[Extracted data entries]
----------------
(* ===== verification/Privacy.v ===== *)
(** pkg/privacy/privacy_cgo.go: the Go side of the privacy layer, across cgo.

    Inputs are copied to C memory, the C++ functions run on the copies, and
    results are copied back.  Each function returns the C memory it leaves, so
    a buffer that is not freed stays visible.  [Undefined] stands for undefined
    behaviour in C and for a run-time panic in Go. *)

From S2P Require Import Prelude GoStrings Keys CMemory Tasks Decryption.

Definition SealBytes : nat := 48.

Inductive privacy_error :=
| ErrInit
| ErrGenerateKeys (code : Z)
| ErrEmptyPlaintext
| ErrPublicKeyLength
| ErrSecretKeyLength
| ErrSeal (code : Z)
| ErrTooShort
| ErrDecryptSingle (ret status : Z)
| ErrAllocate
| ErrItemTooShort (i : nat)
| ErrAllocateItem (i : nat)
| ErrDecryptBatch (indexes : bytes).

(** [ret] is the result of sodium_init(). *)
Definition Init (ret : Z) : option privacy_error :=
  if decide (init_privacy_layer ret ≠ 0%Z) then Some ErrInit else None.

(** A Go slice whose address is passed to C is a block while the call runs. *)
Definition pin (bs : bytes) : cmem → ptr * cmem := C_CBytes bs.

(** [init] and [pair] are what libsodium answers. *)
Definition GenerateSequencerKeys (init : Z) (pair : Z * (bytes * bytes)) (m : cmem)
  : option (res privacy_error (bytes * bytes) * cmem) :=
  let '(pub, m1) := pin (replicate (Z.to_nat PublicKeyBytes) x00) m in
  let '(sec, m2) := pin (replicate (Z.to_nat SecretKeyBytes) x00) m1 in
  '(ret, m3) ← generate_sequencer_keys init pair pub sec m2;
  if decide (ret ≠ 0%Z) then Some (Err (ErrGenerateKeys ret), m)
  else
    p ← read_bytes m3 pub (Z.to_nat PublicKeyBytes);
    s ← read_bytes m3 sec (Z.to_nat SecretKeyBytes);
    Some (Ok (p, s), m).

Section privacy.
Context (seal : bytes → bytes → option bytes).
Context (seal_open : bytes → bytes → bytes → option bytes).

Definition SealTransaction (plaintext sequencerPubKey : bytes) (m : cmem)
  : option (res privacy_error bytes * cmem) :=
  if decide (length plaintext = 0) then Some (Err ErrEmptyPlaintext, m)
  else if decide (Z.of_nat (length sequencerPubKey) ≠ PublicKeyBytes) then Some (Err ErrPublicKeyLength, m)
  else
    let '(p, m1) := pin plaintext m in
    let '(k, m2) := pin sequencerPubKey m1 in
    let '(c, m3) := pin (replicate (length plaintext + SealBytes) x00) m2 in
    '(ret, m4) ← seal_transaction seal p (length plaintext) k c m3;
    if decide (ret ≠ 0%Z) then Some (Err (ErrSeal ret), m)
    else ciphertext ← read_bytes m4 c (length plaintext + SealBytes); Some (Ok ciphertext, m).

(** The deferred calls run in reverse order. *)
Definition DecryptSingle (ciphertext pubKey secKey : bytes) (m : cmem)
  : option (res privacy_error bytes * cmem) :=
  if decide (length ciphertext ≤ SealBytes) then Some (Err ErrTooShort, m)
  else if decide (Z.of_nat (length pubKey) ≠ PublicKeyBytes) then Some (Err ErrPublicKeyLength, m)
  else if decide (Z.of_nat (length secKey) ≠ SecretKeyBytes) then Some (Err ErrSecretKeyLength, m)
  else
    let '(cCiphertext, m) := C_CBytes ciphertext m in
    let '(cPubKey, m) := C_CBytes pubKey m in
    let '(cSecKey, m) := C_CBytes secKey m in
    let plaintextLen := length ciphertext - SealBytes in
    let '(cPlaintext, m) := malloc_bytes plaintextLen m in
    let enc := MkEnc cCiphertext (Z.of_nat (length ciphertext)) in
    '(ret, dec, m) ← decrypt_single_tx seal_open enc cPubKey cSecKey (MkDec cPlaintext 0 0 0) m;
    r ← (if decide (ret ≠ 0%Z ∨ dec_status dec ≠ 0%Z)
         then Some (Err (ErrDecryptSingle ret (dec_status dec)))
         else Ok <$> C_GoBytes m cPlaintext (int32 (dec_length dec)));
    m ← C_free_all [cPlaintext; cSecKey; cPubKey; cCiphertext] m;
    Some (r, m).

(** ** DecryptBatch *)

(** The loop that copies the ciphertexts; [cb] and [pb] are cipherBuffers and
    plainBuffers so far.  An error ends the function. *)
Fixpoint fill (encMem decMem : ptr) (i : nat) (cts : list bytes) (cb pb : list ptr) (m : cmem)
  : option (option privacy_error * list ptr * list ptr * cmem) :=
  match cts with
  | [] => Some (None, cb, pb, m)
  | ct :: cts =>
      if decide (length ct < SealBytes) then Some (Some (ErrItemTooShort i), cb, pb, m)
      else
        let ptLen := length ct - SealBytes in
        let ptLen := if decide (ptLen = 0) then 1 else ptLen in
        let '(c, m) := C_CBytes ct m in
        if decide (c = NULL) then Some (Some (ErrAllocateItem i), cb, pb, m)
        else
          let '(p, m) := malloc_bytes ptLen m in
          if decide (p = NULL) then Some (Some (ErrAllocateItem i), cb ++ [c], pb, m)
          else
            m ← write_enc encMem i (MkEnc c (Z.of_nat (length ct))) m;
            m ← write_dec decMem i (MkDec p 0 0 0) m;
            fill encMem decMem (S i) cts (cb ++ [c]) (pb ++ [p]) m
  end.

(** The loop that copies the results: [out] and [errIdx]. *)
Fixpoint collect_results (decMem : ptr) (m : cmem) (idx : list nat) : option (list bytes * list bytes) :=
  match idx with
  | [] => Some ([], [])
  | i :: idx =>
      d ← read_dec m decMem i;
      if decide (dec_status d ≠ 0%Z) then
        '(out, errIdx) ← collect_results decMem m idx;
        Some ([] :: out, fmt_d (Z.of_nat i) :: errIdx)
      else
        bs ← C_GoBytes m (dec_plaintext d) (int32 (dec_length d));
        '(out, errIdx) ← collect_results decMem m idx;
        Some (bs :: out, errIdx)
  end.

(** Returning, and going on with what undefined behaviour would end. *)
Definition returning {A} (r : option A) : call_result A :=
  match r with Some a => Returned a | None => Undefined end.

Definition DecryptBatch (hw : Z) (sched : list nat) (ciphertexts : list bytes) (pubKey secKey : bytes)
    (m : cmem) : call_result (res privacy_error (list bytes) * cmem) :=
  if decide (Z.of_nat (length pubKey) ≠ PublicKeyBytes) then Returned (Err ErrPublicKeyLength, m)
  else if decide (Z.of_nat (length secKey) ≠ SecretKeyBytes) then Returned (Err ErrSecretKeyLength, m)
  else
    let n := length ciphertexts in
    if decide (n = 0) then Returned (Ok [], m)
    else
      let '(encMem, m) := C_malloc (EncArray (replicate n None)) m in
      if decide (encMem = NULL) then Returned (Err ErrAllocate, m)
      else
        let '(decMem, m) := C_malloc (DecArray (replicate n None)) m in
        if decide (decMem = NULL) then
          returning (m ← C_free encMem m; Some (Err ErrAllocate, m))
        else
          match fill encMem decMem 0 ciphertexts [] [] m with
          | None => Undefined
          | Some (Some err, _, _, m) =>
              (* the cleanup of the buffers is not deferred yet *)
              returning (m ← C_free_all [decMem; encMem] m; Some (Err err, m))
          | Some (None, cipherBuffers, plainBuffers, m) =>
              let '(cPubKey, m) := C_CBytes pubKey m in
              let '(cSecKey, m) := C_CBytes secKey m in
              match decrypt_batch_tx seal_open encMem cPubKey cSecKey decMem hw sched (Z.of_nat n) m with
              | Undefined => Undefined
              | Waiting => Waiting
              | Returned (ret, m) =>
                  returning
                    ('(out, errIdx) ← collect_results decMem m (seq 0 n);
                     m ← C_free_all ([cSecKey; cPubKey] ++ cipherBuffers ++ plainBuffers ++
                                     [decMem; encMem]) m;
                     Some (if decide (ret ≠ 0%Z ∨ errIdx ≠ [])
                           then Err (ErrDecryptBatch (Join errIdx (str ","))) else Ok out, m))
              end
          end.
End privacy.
----------------
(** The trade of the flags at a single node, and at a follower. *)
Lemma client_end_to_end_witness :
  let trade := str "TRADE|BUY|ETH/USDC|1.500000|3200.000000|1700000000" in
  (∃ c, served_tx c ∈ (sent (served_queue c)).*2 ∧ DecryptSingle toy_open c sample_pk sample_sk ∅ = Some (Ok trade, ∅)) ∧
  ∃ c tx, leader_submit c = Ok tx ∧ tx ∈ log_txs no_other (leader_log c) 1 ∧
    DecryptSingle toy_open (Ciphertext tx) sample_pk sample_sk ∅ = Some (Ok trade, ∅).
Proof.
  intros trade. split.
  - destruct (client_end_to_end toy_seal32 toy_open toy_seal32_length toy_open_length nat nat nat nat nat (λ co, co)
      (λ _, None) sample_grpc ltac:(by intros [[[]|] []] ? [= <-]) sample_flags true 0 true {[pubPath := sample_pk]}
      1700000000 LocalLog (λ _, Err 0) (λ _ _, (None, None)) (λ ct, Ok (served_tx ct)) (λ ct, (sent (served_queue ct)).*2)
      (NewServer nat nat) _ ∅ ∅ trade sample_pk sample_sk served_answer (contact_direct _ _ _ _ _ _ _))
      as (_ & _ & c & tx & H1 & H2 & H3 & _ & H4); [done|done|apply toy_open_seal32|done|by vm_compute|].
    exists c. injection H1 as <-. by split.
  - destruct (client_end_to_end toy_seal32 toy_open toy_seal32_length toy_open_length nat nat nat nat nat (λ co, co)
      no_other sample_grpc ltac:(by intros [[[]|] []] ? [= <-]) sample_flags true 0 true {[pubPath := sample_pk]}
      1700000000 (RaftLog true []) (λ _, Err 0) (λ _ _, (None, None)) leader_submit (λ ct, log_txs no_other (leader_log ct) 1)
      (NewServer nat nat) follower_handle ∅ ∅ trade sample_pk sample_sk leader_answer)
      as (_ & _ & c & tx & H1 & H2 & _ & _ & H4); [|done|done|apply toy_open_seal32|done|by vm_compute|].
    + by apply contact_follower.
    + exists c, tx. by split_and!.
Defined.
----------------
▶ [Task goal]:
All lines above between those holding "(* ===== verification/Privacy.v ===== *)" and "if decide (init_privacy_layer", inclusive, must be set down unchanged, and no other line may be included.

▶ [Finished task]:
(* ===== verification/Privacy.v ===== *)
(** pkg/privacy/privacy_cgo.go: the Go side of the privacy layer, across cgo.

    Inputs are copied to C memory, the C++ functions run on the copies, and
    results are copied back.  Each function returns the C memory it leaves, so
    a buffer that is not freed stays visible.  [Undefined] stands for undefined
    behaviour in C and for a run-time panic in Go. *)

From S2P Require Import Prelude GoStrings Keys CMemory Tasks Decryption.

Definition SealBytes : nat := 48.

Inductive privacy_error :=
| ErrInit
| ErrGenerateKeys (code : Z)
| ErrEmptyPlaintext
| ErrPublicKeyLength
| ErrSecretKeyLength
| ErrSeal (code : Z)
| ErrTooShort
| ErrDecryptSingle (ret status : Z)
| ErrAllocate
| ErrItemTooShort (i : nat)
| ErrAllocateItem (i : nat)
| ErrDecryptBatch (indexes : bytes).

(** [ret] is the result of sodium_init(). *)
Definition Init (ret : Z) : option privacy_error :=
  if decide (init_privacy_layer ret ≠ 0%Z) then Some ErrInit else None.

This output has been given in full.